There are also some folks who aren’t so crazy about the deal — it will take years to complete, with a lot of those MOS shares locked up for at least two years (including those of Margaret Cargill’s trust) and continuing board control of MOS by Cargill shareholders … which has inspired at least one lawsuit from a pension fund crying foul about treatment of MOS minority shareholders. And of course, Mosaic could have been sold by Cargill at any time in the last several years, there’s nothing magical about this other than that it comes at a time when MOS shares are doing well and when Cargill could use the financial flexibility.

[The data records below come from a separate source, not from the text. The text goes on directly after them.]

(** [init_idle] makes [p] the idle and current task of the CPU; both locks are
    free again. *)
Lemma wp_init_idle g s p cpu t r :
  tracks g s -> k_tasks g !! p = Some t -> pi_lock t = false -> k_rqs g !! cpu = Some r -> rq_lock r = false ->
  wp (init_idle p cpu) (fun _ s' => tracks (idle_spec p cpu g) s') s.
Proof using KL EL NL FL.
  intros Hs Ht Hpl Hr Hl. unfold init_idle.
  apply wp_bind. eapply wp_mono; [apply tracks_sched_fork; [exact Hs|by exists t]|]. cbn beta. intros _ s1 H1.
  assert (is_Some (k_tasks g !! p)) as Hp by eauto. assert (is_Some (k_rqs g !! cpu)) as Hc by eauto.
  apply wp_bind. eapply (wp_track_lock_pi _ _ p (t <| on_rq := 0 |>)); [exact H1|by apply upd_task_at|exact Hpl|].
  intros s2 H2. apply wp_bind. eapply wp_track_lock; [exact H2|exact Hr|exact Hl|].
  clear H1. on_with H2. apply wp_bind, wp_get.
  match type of H2 with tracks (locked_g cpu (locked_pi p ?x)) ?s' => change (tracks (locked_task p cpu x) s') in H2 end.
  eapply wp_locked_task_step; [exact H2|there|commutes|done|]. on_with H2.
  eapply wp_locked_absorb; [exact H2|there|done|by intros ? []|]. on_with H2.
  eapply wp_locked_task_step; [exact H2|there|commutes|done|]. on_with H2.
  eapply wp_locked_task_step; [exact H2|there|commutes|done|]. on_with H2.
  eapply wp_locked_hook; [exact H2| |].
  { intros x Hx. assert (is_Some (k_tasks x !! p)) as Hpx.
    { eapply tracks_task_some; [exact Hx|]. destruct Hp. eexists. apply locked_task_at.
      repeat apply upd_task_at. eassumption. }
    etransitivity; [apply (kframe_on_cpu p cpu)|]. by apply kframe_weaken, law_set_task_cpu. }
  on_with H2.
  eapply wp_locked_rq_step; [exact H2|there|commutes|done|]. on_with H2.
  eapply wp_locked_rq_step; [exact H2|there|commutes|done|]. on_with H2.
  eapply wp_locked_task_step; [exact H2|there|apply queued_commutes|done|]. on_with H2.
  eapply wp_locked_task_step; [exact H2|there|commutes|done|]. on_with H2.
  rewrite !upd_task_rq_swap, !upd_rq_twice, !upd_task_twice in H2.
  match type of H2 with tracks (locked_task p cpu (upd_rq cpu ?hr (upd_task p ?h _))) _ =>
    set (f := h) in *; set (fr := hr) in * end.
  unfold locked_task in H2. apply wp_bind.
  eapply (wp_track_unlock_rq _ _ cpu (fr r)); [exact H2| |exact Hl|].
  { change (k_rqs (upd_rq cpu fr g) !! cpu = Some (fr r)). by rewrite upd_rq_lookup, decide_True, Hr. }
  on_with H2. apply wp_bind.
  eapply (wp_track_unlock_pi _ _ p (f t)); [exact H2|by apply (upd_task_at p f g)|exact Hpl|].
  on_with H2. eapply wp_track_task; [exact H2|there|commutes|]. on_with H2.
  rewrite upd_task_rq_swap, upd_task_twice in H2. unfold idle_spec. rewrite upd_task_rq_swap. exact H2.
Qed.
End Boot.

(** ** The boot CPU's part *)

(** Attaching a run queue puts it on line when its CPU is active. *)
Definition attached (cpu : Z) (s : kstate) : kstate :=
  if decide (cpu ∈ k_active s)
  then upd_rq cpu (fun r => r <| online := true |>) (s <| k_rd_online := {[ cpu ]} ∪ k_rd_online s |>) else s.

And yes, everyone knows that a takeover is possible, and that it’s possible that MOS shares will move significantly following the spinoff. Options trading has been pretty heavy in Mosaic shares for the next few months and, as I said, I’ve seen MOS teased before for this very reason, and it’s also been all over the financial press … so you can certainly feel free to bet on Mosaic shares moving as a result of the Cargill deal, but you will not be alone and this ain’t a secret deal.

I do like Mosaic, just as I like other fertilizer companies — it’s hard to argue against fertilizer suppliers when grain prices are so high and demand for food so strong. I’d urge you to think about the stock as a possible long-term investment if you think of it at all, and buy if you’d be happy owning it but don’t necessarily count on that spike next month from a bid from BHP Billiton or Rio Tinto (or whoever else you can think of who has that kind of money). And as we noted about a month ago, the other fertilizer stocks certainly have their fans, too — Robert Hsu called Agrium, a more diversified name in the space, his #1 Stock of 2011.

Mosaic trades at almost exactly the same valuation as Potash Corp (forward PE of 15 … though MOS has a cleaner balance sheet, so if you look at enterprise value/EBITDA they’re a bit cheaper than POT), so you can argue perhaps that the stock is not getting a “potential takeover” premium right now, or any boost from it’s upcoming partial independence, though do note that it’s quite possible that you’ll end up with shares of a company that, while more widely held, is still effectively controlled by Cargill for a few years. And you may have to count on a growing business to boost your returns, not necessarily a buyout at a sharp premium.